24 June 2026, Amsterdam  – The total European real estate investment universe surpasses the €2.0 trillion threshold, confirming its scale as an institutional asset class, according to new joint research published today by INREV and EPRA, Europe’s leading real estate industry associations. 

The new paper brings together detailed analysis for both European listed and non-listed real estate for the first time. It clearly highlights the symbiotic relationship between the two components of the universe which, combined, offer institutional investors substantial benefit as part of a multi-asset portfolio.

European listed and non-listed real estate both provide access to the same underlying asset class – European commercial property – but through fundamentally different ownership structures, liquidity profiles and governance frameworks. Each market has carved its own distinct path to institutional maturity over the past two decades.
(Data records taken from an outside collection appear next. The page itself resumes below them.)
Lemma dval_unary ex t e s w : wf_expr e ->
  (let? v := dval ex e in dunary t ex v) s w = dval ex (EUnary t e) s w.
Proof.
  intros Hwf. unfold dval at 2. cbn [delayed]. rewrite orb_false_r. destruct ex; [|done].
  cbn [negb denote]. pose proof (dval_rdx true e s w Hwf) as Hr. unfold dnum, rdx in Hr.
  unfold dbind at 1. unfold dbind in Hr. destruct (dval true e s w) as [[[er|v] s1] w1] eqn:Ev.
  - destruct (_ && is_min_literal e) eqn:Em.
    + bsimp. destruct Em as [_ Em]. by destruct e.
    + rewrite dbind_assoc. unfold dbind. by rewrite <- Hr.
  - unfold dunary. rewrite <- andb_assoc, (min_literal_value e s w v s1 w1 Hwf Ev).
    destruct (_ && is_min_literal e) eqn:Em.
    + bsimp. destruct Em as [_ Em]. destruct e; try done. unfold dval, dret in Ev.
      cbn [negb orb delayed] in Ev. by simplify_eq.
    + rewrite dbind_assoc. unfold dbind at 1 3. by rewrite <- Hr.
Qed.

Lemma print_blank m e : exists r, print m e = ch " " :: r.
Proof.
  revert m. induction e; intros m; cbn [print]; destruct (_ <? m); try (by eexists);
    match goal with IH : forall m, exists r, print m ?a = _ |- context [print ?k ?a ++ _] =>
      destruct (IH k) as [r ->]; by eexists end.
Qed.

Lemma sep_print m e rest : sep (print m e ++ rest).
Proof. destruct (print_blank m e) as [r ->]. right. by eexists. Qed.

Lemma prec_max t : precedence t <= 13.
Proof. by destruct t. Qed.

Lemma head_prec_max text : head_prec text < 14.
Proof. unfold head_prec. pose proof (prec_max (scan (skip_space text)).1.1). lia. Qed.

Lemma sim_unary t e : is_unary t = true -> wf_expr e -> sim e (print 14 e) 14 ->
  sim (EUnary t e) (tok (op_text t) ++ print 14 e) 14.
Proof.
  intros Ht Hwf Hs. apply sim_of_primary. intros ex rest s w Hsep. rewrite <- app_assoc.
  assert (token_at (tok (op_text t) ++ print 14 e ++ rest) t (op_text t) (print 14 e ++ rest)) as Hop.
  { apply op_at'; [by destruct t|apply sep_print]. }
  assert (ev (fun f => let! v := expression f 14 ex in unary t v ex)
    (at_text (print 14 e ++ rest) s) w (dval ex (EUnary t e) s w) rest) as [f Hf].
  { rewrite <- dval_unary by done. eapply ev_bind.
    - apply grows_expression.
    - intros v. apply grows_const.
    - intros f. apply unary_passes.
    - apply (sim_value e (print 14 e) 14); [done|lia|done|apply head_prec_max].
    - intros v s' w' Hv. apply ev_const, unary_lands; [done|]. by eapply dval_ok. }
  exists f. by rewrite (primary_unary _ _ _ _ _ _ _ _ Hop).
Qed.
Fixpoint traverse (comps : list (str * str)) (count : Z) (paths : csh_fields) : X csh_fields :=
  match comps with
  | [] => xret paths
  | (separators, component) :: rest =>
      if bool_decide (paths = []) then xret paths else
      if count + 1 >? PATHNAME_COMPONENT_LIMIT then xfail CSH_EXPAND_LIMIT else
      let^ _ := xmalloc in
      let pattern_component := has_pattern component in
      let final := bool_decide (rest = []) in
      let directory := bool_decide (component = []) && negb (bool_decide (separators = [])) in
      let component := if pattern_component then component else unescape component in
      let^ next := extend paths separators component pattern_component final directory [] in
      traverse rest (count + 1) next
  end.

Fixpoint append_all (paths : list str) (out : csh_fields) : X csh_fields :=
  match paths with
  | [] => xret out
  | p :: rest =>
      let^ _ := check_interrupt in
      let^ out := csh_fields_append out p in
      append_all rest out
  end.

Definition csh_pathname_expand (raw pattern : str) (out : csh_fields) : X csh_fields :=
  let^ _ := check_interrupt in
  if negb (has_pattern pattern) then csh_fields_append out raw else
  let^ normalized := pathname_pattern pattern in
  let^ root := join [] [] [] in
  let^ paths := append_path [] root in
  let^ paths := traverse (components normalized [] [] false) 0 paths in
  let^ _ := check_interrupt in
  if bool_decide (paths = []) then csh_fields_append out raw
  else append_all (sort_paths paths) out.
(** A list joined with a delimiter splits back into itself.  When IFS is
    one ASCII byte other than white space, the unquoted expansion of values
    joined with that byte gives the values again, the empty ones in between
    included, as long as the last one is not empty. *)
Theorem field_join_roundtrip (L : Locale) (HL : LocaleLaws L) (F : Files) (s : csh_state) (d : byte)
    (values : list str) (w : proc) (Hw : willing w)
    (Hd : ascii d) (Hwhite : in_set d [ch " "; 9; 10] = false)
    (Hifs : view_value (csh_state_get_variable s (Some (bs "IFS"))).2 = Some [d])
    (Hglob : opt_on (options (info s)) CSH_OPT_NOGLOB = true)
    (Hvalues : Forall (clean d) values) (Hlast : last values <> Some [])
    (Hfit : slen (join_with d values) < SIZE_MAX / 8 - 8) :
  csh_expand_fields s (mk_expansion [[value_span (join_with d values)]] CSH_EXPAND_ARGUMENT) w =
  ((inr values, mk_expand_error None None no_position []), w).
Proof.
  unfold csh_expand_fields.
  assert (fst (csh_state_get_variable s (Some (bs "IFS"))) = CSH_STATE_OK) as Hok.
  { unfold csh_state_get_variable. change (valid_name (bs "IFS")) with true. cbv iota. by destruct (find_variable _ _). }
  destruct (csh_state_get_variable s (Some (bs "IFS"))) as [found view]. cbn [fst snd] in *. subst found. rewrite Hifs.
  rewrite bool_decide_eq_true_2 by done. cbn [negb from_option default finish_fields ex_fields ex_context].
  pose proof (join_ascii d Hd values Hvalues) as Ha. destruct (join_length d values) as [Hj1 Hj2]. unfold slen in Hfit.
  assert (field_ok [value_span (join_with d values)]) as Hfok.
  { split; [|unfold field_length, sp_length; cbn [sum_list_with value_span sp_text];
      assert (SIZE_MAX / 8 <= (SIZE_MAX - 1) / 2) by (by vm_compute); lia].
    constructor; [|constructor]. split_and!; [done|done|]. cbn [value_span sp_text]. apply not_true_iff_false.
    unfold in_set. rewrite existsb_exists. intros (x & Hx & E). apply Z.eqb_eq in E as <-.
    apply list_elem_of_In in Hx. rewrite Forall_forall in Ha. apply Ha in Hx. unfold ascii in Hx. lia. }
  assert (finish_field [value_span (join_with d values)] CSH_EXPAND_ARGUMENT [d] (options (csh_state_get_info s)) [] w
    = (inr values, w)) as Hf.
  { rewrite finish_field_run by done. rewrite bool_decide_eq_true_2 by done. cbn [negb].
    rewrite field_tokens_value by done.
    rewrite (fields_of_split _ _ (fields_of_join d values Hvalues Hlast)).
    assert (forall v : str, bytes_of (value_cell <$> v) = v) as Hb.
    { intros v. unfold bytes_of. rewrite <- list_fmap_compose. apply list_fmap_id. }
    rewrite emit_all_noglob; [|done|done| |rewrite length_fmap; simpl; lia].
    - cbn [app]. rewrite <- list_fmap_compose. do 2 f_equal. rewrite (list_fmap_ext _ id values) by (intros; apply Hb). apply list_fmap_id.
    - apply Forall_fmap, Forall_forall. intros v Hv. cbn. rewrite Hb. apply Hj1 in Hv. unfold slen.
      assert (SIZE_MAX / 8 < SIZE_MAX) by (by vm_compute). lia. }
  rewrite (bind_run _ _ w (inr values) w); [reflexivity|]. rewrite (xbind_run _ _ w values w); [|].
  - by rewrite (xbind_run _ _ _ _ _ (check_run w Hw)).
  - rewrite (xbind_run _ _ _ _ _ (check_run w Hw)). by rewrite (xbind_run _ _ _ _ _ Hf).
Qed.

(** ** Concrete runs *)

(** Characters of two and three bytes, a space and an asterisk in double
    quotes, and an empty quote. *)
Definition sample_field : csh_expand_field :=
  [ mk_span (accent ++ bs " *" ++ euro) CSH_QUOTE_DOUBLE CSH_EXPAND_LITERAL false true;
    mk_span [] CSH_QUOTE_SINGLE CSH_EXPAND_LITERAL false true ].

(** An unquoted value with white space and colons. *)
Definition sample_value : csh_expand_field := [value_span (bs " a : :b c")].

Lemma sample_ok : field_ok sample_field /\ field_ok sample_value.
Proof. repeat split; try (vm_compute; discriminate); repeat constructor; intros; discriminate. Qed.

Definition sample_characters : list str := [accent; bs " "; bs "*"; euro].

Lemma sample_characters_ok : Forall (character (H:=utf8_locale)) sample_characters.
Proof. repeat constructor; apply utf8_character; reflexivity. Qed.

Lemma field_split_correct_witness :
  fields_of (field_tokens (L:=c_locale) CSH_EXPAND_ARGUMENT (bs " :") sample_value)
    (fmap (M:=list) (fmap (M:=list) value_cell) [bs "a"; []; bs "b"; bs "c"]).
Proof.
  destruct (field_split_correct c_locale c_locale_laws tiny_files sample_value (bs " :") CSH_OPT_NOGLOB []
    quiet_proc (conj eq_refl eq_refl) (proj2 sample_ok)) as (fs & Hf & _ & _).
  replace (fmap (M:=list) (fmap (M:=list) value_cell) [bs "a"; []; bs "b"; bs "c"]) with fs; [exact Hf|].
  rewrite <- (fields_of_split _ _ Hf). vm_compute. reflexivity.
Defined.

Lemma quoted_field_literal_witness :
  finish_field (H:=utf8_locale) (H0:=tiny_files) sample_field CSH_EXPAND_ARGUMENT (bs " ") 0 [] quiet_proc =
  (inr [accent ++ bs " *" ++ euro], quiet_proc).
Proof.
  rewrite (quoted_field_literal utf8_locale utf8_locale_laws tiny_files) with (chars := sample_characters).
  - vm_compute. reflexivity.
  - split; reflexivity.
  - apply sample_ok.
  - repeat constructor; discriminate.
  - exact sample_characters_ok.
  - reflexivity.
  - split; vm_compute; [reflexivity|discriminate].
Defined.

Lemma scalar_field_exact_witness :
  finish_field (H:=utf8_locale) (H0:=tiny_files) sample_value CSH_EXPAND_ASSIGNMENT (bs " :") 0 [] quiet_proc =
  (inr [bs " a : :b c"], quiet_proc).
Proof.
  rewrite (scalar_field_exact utf8_locale utf8_locale_laws tiny_files).
  - vm_compute. reflexivity.
  - discriminate.
  - discriminate.
  - split; reflexivity.
  - apply sample_ok.
  - split; vm_compute; [reflexivity|discriminate].
Defined.

Lemma make_pattern_safe_witness :
  exists pattern, make_pattern (H:=utf8_locale) (field_cells sample_field) CSH_EXPAND_PATTERN quiet_proc = (inr pattern, quiet_proc) /\
    has_pattern (H:=utf8_locale) pattern = false /\ unescape (H:=utf8_locale) pattern = accent ++ bs " *" ++ euro.
Proof.
  apply (make_pattern_safe utf8_locale utf8_locale_laws (field_cells sample_field) CSH_EXPAND_PATTERN quiet_proc) with (chars := sample_characters).
  - split; reflexivity.
  - split; [exact sample_characters_ok|]. split; [reflexivity|]. repeat constructor.
Defined.

(** A state with one variable and the [noglob] option. *)
Definition colon_state : csh_state :=
  with_info (with_variables zero_state [mk_variable (bs "IFS") (Some (bs ":")) 0]) (info_options zero_info CSH_OPT_NOGLOB).

Lemma field_join_roundtrip_witness :
  csh_expand_fields (H:=utf8_locale) (H0:=tiny_files) colon_state
    (mk_expansion [[value_span (bs "/bin::/usr/bin")]] CSH_EXPAND_ARGUMENT) quiet_proc =
  ((inr [bs "/bin"; []; bs "/usr/bin"], mk_expand_error None None no_position []), quiet_proc).
Proof.
  apply (field_join_roundtrip utf8_locale utf8_locale_laws tiny_files colon_state (ch ":")
    [bs "/bin"; []; bs "/usr/bin"] quiet_proc).
  - split; reflexivity.
  - split; reflexivity.
  - reflexivity.
  - vm_compute. reflexivity.
  - vm_compute. reflexivity.
  - repeat constructor; set_solver.
  - discriminate.
  - vm_compute. reflexivity.
Defined.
Listed and non-listed real estate have grown considerably over 20 years. On a NAV-adjusted implied GAV basis, listed has expanded from €199 billion in 2005 to approximately €971 billion in 2025. The full non-listed market (including comingled equity funds, debt funds, separate accounts, JVs and club vehicles and direct holdings) grew from a total GAV of around €219 billion to €1.03 trillion over the same period, of which equity funds account for around €519 billion. 

The growth of European real estate is a story of capital flows and market infrastructure. The paper cites professionalisation, standardisation, governance and the establishment of robust infrastructure and data – spearheaded by the two associations – as the key forces behind the continued evolution and maturity of both components of Europe’s overall real estate universe. Together, these two organisations converted both channels from fragmented, local markets into transparent asset classes. 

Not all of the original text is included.